= Hannah Archer Till =

Hannah Archer Till (c. 1721 - 1826) worked as a paid cook and servant for George Washington. Till accompanied General Washington on his American Revolutionary War campaigns and was present at Valley Forge. She also worked for the Marquis de Lafayette for six months. She was honored as a Patriot by the Daughters of the American Revolution in 2015, in Eden Cemetery, located in Collingdale, Pennsylvania.

== Early life and family ==
She was born in about 1721 in Kent County, Delaware. Her original name, Long Point, was chosen by her father, an Oneida Indian, for his successful encounter with a buck. Her mother was an enslaved African-American woman, but more about her identity is unknown.

Her owner, John Brinkly, sold her in Pennsylvania when she was 15. When she was 25, she was sold to Parson Henderson, who took her to Northumberland, England. Ten years later, the 35-year-old was purchased by Reverend John Mason of the Associate Reformed Church in New York.

Hannah married Isaac Till before the American Revolutionary War. Isaac (? - 1796) was a slave of Captain John Johnson of Bergen County, New Jersey.

== American Revolution ==
Around 1777, Hannah was leased to George Washington to serve as his cook. Isaac was also leased as a military cook. The Tills first appear in Washington's wartime expense book in early July 1776. The Tills had at least three children—Andrew (born circa 1761), John (born circa 1765) and Sarah Till (born circa 1771) —before the Continental Army's winter at Valley Forge; the couple lived and worked in the Isaac Potts house, known as Washington's headquarters, where Hannah gave birth to their fourth child, Isaac Worley Till, around January 1778. Hannah accompanied General Washington on his military campaigns for six and a half years and also worked for the Marquis de Lafayette for six months. Between her two employers, she was present at all the battles they fought in the American Revolutionary War.
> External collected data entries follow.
(** The renewal of a found entry that has an expiry and a product name, in a
    shop whose configuration has a price table, for [d > 0] days that lead
    to an expiry in the range of [Date]: it returns, and what it returns and
    writes is fixed by [cur], [now] and [d]. *)
Lemma renew_found_ok : forall db i server pd o w st pn cur d,
  pd_expires_at pd = Some cur ->
  product_name server = Some pn ->
  cfg_PRICES (config w) <> None ->
  o_days o = Some d -> 0 < d < 10 ^ 21 ->
  let now := clock w (log (snd (Store.loadSettings w st))) in
  Z.abs (newExpire cur now d) <= JS.MAX_TIME ->
  exists res o' server' l s,
    fst (renew_found db i server pd o w st) = (Return res, o')
    /\ pd_new_expiry res = Some (newExpire cur now d)
    /\ renew_entry now d server pd = Some server'
    /\ grows st (snd (renew_found db i server pd o w st)) l
    /\ (puts l = [] \/
        puts l = [JS.set_nth i server' db ++ [Store.settings_item s]])
    /\ ((forall h, github_sha w h <> None) ->
        puts l = [JS.set_nth i server' db ++ [Store.settings_item s]]).
Proof.
  intros db i server pd o w st pn cur d Hcur Hpn Hcfg Hd Hpos now Hrange.
  destruct (infer_productId_total server pd pn Hpn) as [pid Hpid].
  destruct (renew_found db i server pd o w st) as [[r o'] stF] eqn:E.
  cbn [fst snd]. unfold renew_found in E. rewrite Hpid in E.
  unfold bind at 1 in E.
  destruct (loadSettings_run w st) as (l1 & Hg1 & Hp1 & _).
  subst now.
  destruct (Store.loadSettings w st) as [cs st1]. cbn [fst snd] in *.
  unfold bind at 1 in E. unfold the_config at 1 in E.
  destruct (match PRICES cs with Some m => Some m | None => cfg_PRICES (config w) end)
    as [pm|] eqn:Epm.
  2:{ destruct (PRICES cs); [discriminate | contradiction]. }
  unfold bind at 1 in E. unfold Date_now at 1 in E.
  assert (Hadd : addDays_of (with_basePrice o (renewal_basePrice pid pm)) = d).
  { apply addDays_positive; auto. }
  rewrite Hadd in E.
  unfold renew_entry in E |- *. rewrite Hcur in E |- *.
  rewrite (JSFacts.toISOString_valid _ Hrange) in E |- *.
  unfold bind at 1 in E.
  match type of E with
  | context [Store.saveServerDatabase ?data w st1] =>
      destruct (saveServerDatabase_run data w st1)
        as (l2 & Hg2 & Hp2 & Hp2' & _);
      destruct (Store.saveServerDatabase data w st1) as [[] st2]
  end.
  cbn [fst snd] in *.
  unfold bind, ask, ret in E. cbn [fst snd log] in E. injection E as <- <- <-.
  do 3 eexists.
  exists ((l1 ++ l2) ++
          [UnsuspendServer
             (o_server_id (with_basePrice o (renewal_basePrice pid pm)))]).
  exists (fst (Store.loadSettings w st1)).
  split; [reflexivity|]. split; [reflexivity|]. split; [reflexivity|]. split.
  - unfold grows in *; simpl. rewrite Hg2, Hg1, <- !app_assoc. reflexivity.
  - rewrite !puts_app, Hp1. simpl. rewrite app_nil_r. split.
    + destruct Hp2 as [->| ->]; [left | right]; reflexivity.
    + intros Hsha. rewrite (Hp2' Hsha). reflexivity.
Qed.
Lemma SFdiv_nearest (mx my : positive) (ex ey : Z) :
  2 ^ 52 <= Zpos mx < 2 ^ 53 -> 2 ^ 52 <= Zpos my < 2 ^ 53 ->
  Z.even (Zpos my) = true ->
  -100 <= ex - ey <= 100 ->
  exists (m : positive) (d : Z),
    SFdiv 53 1024 (S754_finite false mx ex) (S754_finite false my ey)
    = S754_finite false m (ex - ey - 53 + d)
    /\ 0 <= d <= 2 /\ 2 ^ 52 <= Zpos m < 2 ^ 53
    /\ Z.abs (2 * (Zpos m * 2 ^ d) * Zpos my - 2 * (Zpos mx * 2 ^ 53)) <= 2 ^ d * Zpos my.
Proof.
  intros Hx Hy Hev He.
  unfold SFdiv, SFdiv_core_binary. cbn [xorb].
  rewrite (Zdigits2_eq mx 53), (Zdigits2_eq my 53) by lia.
  cbv zeta.
  replace (IntDef.Z.min (fexp 53 1024 (53 + ex - (53 + ey))) (ex - ey)) with (ex - ey - 53)
    by (rewrite fexp_normal by lia; change IntDef.Z.min with Z.min; lia).
  replace (ex - ey - (ex - ey - 53)) with 53 by lia.
  cbv iota.
  change (IntDef.Z.shiftl (Zpos mx) 53) with (Z.shiftl (Zpos mx) 53).
  rewrite Z.shiftl_mul_pow2 by lia.
  change IntDef.Z.div_eucl with Z.div_eucl.
  pose proof (Z_div_mod (Zpos mx * 2 ^ 53) (Zpos my) ltac:(lia)) as Hdiv.
  destruct (Z.div_eucl (Zpos mx * 2 ^ 53) (Zpos my)) as [q r].
  destruct Hdiv as [HN Hr].
  assert (Hq : 2 ^ 52 <= q < 2 ^ 54) by nia.
  assert (Hl : located (new_location (Zpos my) r) r (Zpos my)).
  { unfold new_location. change IntDef.Z.even with Z.even. rewrite Hev.
    unfold new_location_even. change IntDef.Z.eqb with Z.eqb.
    destruct (Z.eqb_spec r 0) as [-> | Hr0]; [reflexivity |].
    change IntDef.Z.compare with Z.compare.
    destruct (Z.compare_spec (2 * r) (Zpos my)); cbn [located]; lia. }
  apply (round_aux_nearest q (ex - ey - 53) _ (Zpos mx * 2 ^ 53) (Zpos my) r);
    try assumption; lia.
Qed.
(** Ranges that span what a frame without missing amounts holds keep all
    of it. *)
Lemma spanning_ranges_keep_all (df : list record) year_range cities
    funding_range :
  Forall (fun x => isnan x = false) (List.map Amount df) ->
  fst year_range <= min_Z (List.map Year df) ->
  max_Z (List.map Year df) <= snd year_range ->
  (forall r, In r df -> In (City r) cities) ->
  fle (fst funding_range) (min_float (List.map Amount df)) = true ->
  fle (max_float (List.map Amount df)) (snd funding_range) = true ->
  filtered_df df year_range cities funding_range = df.
Proof.
  intros Hnn Hlo Hhi Hc Hmin Hmax. apply filtered_df_all. intros r Hr.
  assert (Ha : In (Amount r) (List.map Amount df)) by now apply in_map.
  assert (Hy : In (Year r) (List.map Year df)) by now apply in_map.
  pose proof (min_Z_le _ _ Hy). pose proof (max_Z_ge _ _ Hy).
  repeat split; try lia.
  - now apply Hc.
  - eapply fle_trans; [exact Hmin|]. now apply min_float_le.
  - eapply fle_trans; [|exact Hmax]. now apply max_float_ge.
Qed.

(** C5.  On a cleaned frame, the filter of [main] with a year range that
    spans the years of the frame, a city selection that holds every city
    of the frame, and a funding range that spans its amounts, all ends
    included, returns the frame unchanged. *)
Theorem full_range_filter_is_identity data year_range cities funding_range :
  let df := dataset data in
  fst year_range <= min_Z (List.map Year df) ->
  max_Z (List.map Year df) <= snd year_range ->
  (forall r, In r df -> In (City r) cities) ->
  fle (fst funding_range) (min_float (List.map Amount df)) = true ->
  fle (max_float (List.map Amount df)) (snd funding_range) = true ->
  filtered_df df year_range cities funding_range = df.
Proof.
  intros df. apply spanning_ranges_keep_all. apply amounts_not_nan.
Qed.

(** The ranges the sliders of [main] start from, with every city
    selected, keep the whole frame. *)
Lemma main_default_ranges_keep_all data :
  let df := dataset data in
  filtered_df df (full_year_range df) (List.map City df)
              (full_funding_range df) = df.
Proof.
  intros df. destruct df as [|r0 df0] eqn:E; [reflexivity|]. rewrite <- E.
  pose proof (amounts_not_nan data) as Hnn. fold df in Hnn.
  assert (Hne : List.map Amount df <> []) by (rewrite E; discriminate).
  assert (Hmin : isnan (min_float (List.map Amount df)) = false /\
                 isnan (max_float (List.map Amount df)) = false).
  { destruct (List.map Amount df) as [|x xs]; [congruence|].
    inversion Hnn as [|? ? Hx Hxs]; subst. simpl.
    split; [apply (fold_fmin_spec xs x Hx Hxs)|apply (fold_fmax_spec xs x Hx Hxs)]. }
  apply spanning_ranges_keep_all; unfold full_year_range,
    full_funding_range; cbn [fst snd]; try lia.
  - exact Hnn.
  - intros r Hr. now apply in_map.
  - apply fle_refl, Hmin.
  - apply fle_refl, Hmin.
Qed.
(** X14: the form check guards the store. With a contributor that is empty
    or white space only, an empty amount, or an amount that converts to NaN or
    to a number not above zero, a click inserts nothing, invokes nothing and
    shows the validation message; and every row a click inserts is the
    pending online row with the trimmed, non-empty contributor and an amount
    above zero. *)
Theorem form_guards_insert shortest_decimal to_number services
    (contributor_field amount_field : jsstring) :
  let run := click shortest_decimal to_number services contributor_field
               amount_field in
  (str_eqb (trim contributor_field) [] || str_eqb amount_field []
   || isNaN (to_number amount_field)
   || num_le_zero (to_number amount_field) = true ->
   run = (Normal tt,
          {| loading := false;
             error_shown :=
               Some (Message
                       (lit "Please enter a valid name and a positive amount."));
             events := [] |})) /\
  (forall r, List.In (Insert r) (events (snd run)) ->
     row_contributor r = trim contributor_field /\
     row_contributor r <> [] /\
     row_amount r = to_number amount_field /\
     num_le_zero (row_amount r) = false /\
     row_amount r <> NaN /\
     row_method r = Ledger.online /\
     row_status r = Ledger.pending).
Proof.
  cbv zeta. split.
  - intros H. apply click_invalid. unfold form_valid. now rewrite H.
  - intros r. rewrite click_events. unfold expected_events.
    destruct (form_valid to_number contributor_field amount_field) eqn:Hv;
      [| contradiction].
    unfold form_valid in Hv. apply negb_true_iff in Hv.
    repeat (apply orb_false_iff in Hv as [Hv ?]).
    intros Hin.
    assert (Hr : r = pending_row to_number contributor_field amount_field).
    { destruct Hin as [[= <-] | Hin]; [reflexivity |].
      destruct (invoke_body _ _ _ _ _) as [body |]; [| contradiction].
      destruct Hin as [Hin | Hin]; [discriminate |].
      destruct (session_token services body); [| contradiction].
      destruct Hin as [Hin | []]; discriminate. }
    subst r. cbn [pending_row row_contributor row_amount row_method row_status].
    repeat split; try assumption.
    + now apply JSFacts.str_eqb_false.
    + intros E. rewrite E in *. discriminate.
Qed.

Lemma form_guards_insert_witness :
  click Samples.no_fraction_printer Samples.digits_to_number
    Samples.services_up (lit "   ") (lit "500")
  = (Normal tt,
     {| loading := false;
        error_shown :=
          Some (Message
                  (lit "Please enter a valid name and a positive amount."));
        events := [] |}).
Proof.
  apply (proj1 (form_guards_insert Samples.no_fraction_printer
                  Samples.digits_to_number Samples.services_up
                  (lit "   ") (lit "500"))).
  reflexivity.
Defined.



End FlowMore.

(** ** The contributions page *)

Module ContributionsFacts.
Import JS Contributions.
Local Open Scope js_scope.

Section Page.
(** * Auto-Editor: the silence walk and the edit run of [auto_editor.py]

    A shallow embedding of [iterate_silence_segments] and
    [edit_video_and_audio] together with the properties stated about them.

    Conventions of the embedding.
    - Python integers are [Z]; every timestamp is a number of milliseconds.
    - The module-level settings are read by the two functions and never
      assigned by them (neither has a [global] statement), so they are passed
      as one record [Globals].
    - [print], the collaborators of moviepy, pydub and [os], and exceptions are
      modelled by a state-and-exception monad [M] over a [World] that holds the
      state of the outside world and the trace of what the program did to it.
    - A moviepy clip is represented by the source it was cut from and the
      bounds it was requested with; the bounds and the duration of the video
      are kept in milliseconds (the code passes them in seconds, divided by
      1000).
    - The audio buffer of pydub is an interface, [AudioBuffer]. *)

From Stdlib Require Import ZArith List Lia Bool String Ascii.
Import ListNotations.
Local Open Scope Z_scope.

(** ** Program arguments (lines 6-14) *)

Record Globals : Type := {
  SILENCE_THRESHOLD : Z;
  PADDING_LEFT : Z;
  PADDING_RIGHT : Z;
  SILENCE_DB_THRESHOLD : Z;
  VERBOSE : bool;
  DEBUG : bool;
  INPUT_PATH : string;
  OUTPUT_PATH : string
}.

(** ** Constants (lines 16-21) *)

Definition AUDIO_CODEC : string := "pcm_s16le".
Definition OUTPUT_VIDEO_CODEC : string := "libx264".
Definition OUTPUT_AUDIO_CODEC : string := "aac".
Definition TEMP_AUDIO_PATH : string := "temp_audio.wav".
Definition TEMP_EDITED_AUDIO_PATH : string := "temp_edited_audio.wav".

(** ** Media objects *)

(** The object returned by [VideoFileClip(path)]: the walk reads its
    [duration] only. *)
Record Video : Type := {
  filename : string;
  duration : Z
}.

(** The object returned by [video.subclip(t_start, t_end)]. *)
Record Clip : Type := {
  source : Video;
  t_start : Z;
  t_end : Z
}.

Definition subclip (video : Video) (a b : Z) : Clip :=
  {| source := video; t_start := a; t_end := b |}.

(** The video assembled by [concatenate_videoclips] and [set_audio]. *)
Inductive FinalVideo : Type :=
| Concatenated (cs : list Clip)
| WithAudio (v : FinalVideo) (audio_path : string).

(** The audio buffer ([pydub.AudioSegment]) as the walk uses it:
    [audio_segment[lo:hi]] with either bound possibly left out, [+] and
    [len]. *)
Class AudioBuffer (Audio : Type) : Type := {
  slice : Audio -> option Z -> option Z -> Audio;
  concat : Audio -> Audio -> Audio;
  len : Audio -> Z
}.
Hannah and Isaac saved enough to purchase their freedom on October 30, 1778, according to some sources. Another source states records show Hannah became free in December of that year. Hannah continued to work for Washington as a paid cook.

== Post-Revolution ==
The Tills moved to Philadelphia, Pennsylvania, where they were members of the First African Presbyterian Church. Hannah continue to work as a cook.

Hannah and Isaac Till had seven children together, the other three being Daniel (born between 1775-1795), Philip (born 1775-1795) and William Till (born 1780-1790).

On a return trip to Philadelphia during his 1824-1825 tour of the United States, Lafayette visited Hannah, whom he referred to as "Aunt Hannah". He paid her mortgage after learning she was behind on payments.

John Fanning Watson interviewed the 102-year-old in March 1824 for an article in his Annals of Philadelphia.

== Death and legacy ==
Hannah died in 1826 at the age of 104. She was first interred in the First African Presbyterian Church graveyard at Seventh and Bainbridge Streets in Philadelphia. The graveyard was sold and her remains were moved Lebanon Cemetery in South Philadelphia. After Lebanon Cemetery was also sold, her remains were moved once more, to Eden Cemetery in Collingdale, Pennsylvania, where she rests today.

October 3, 2015, the Daughters of the American Revolution erected a marker near her gravesite to recognize her contributions. A DAR chapter is also named in her honor.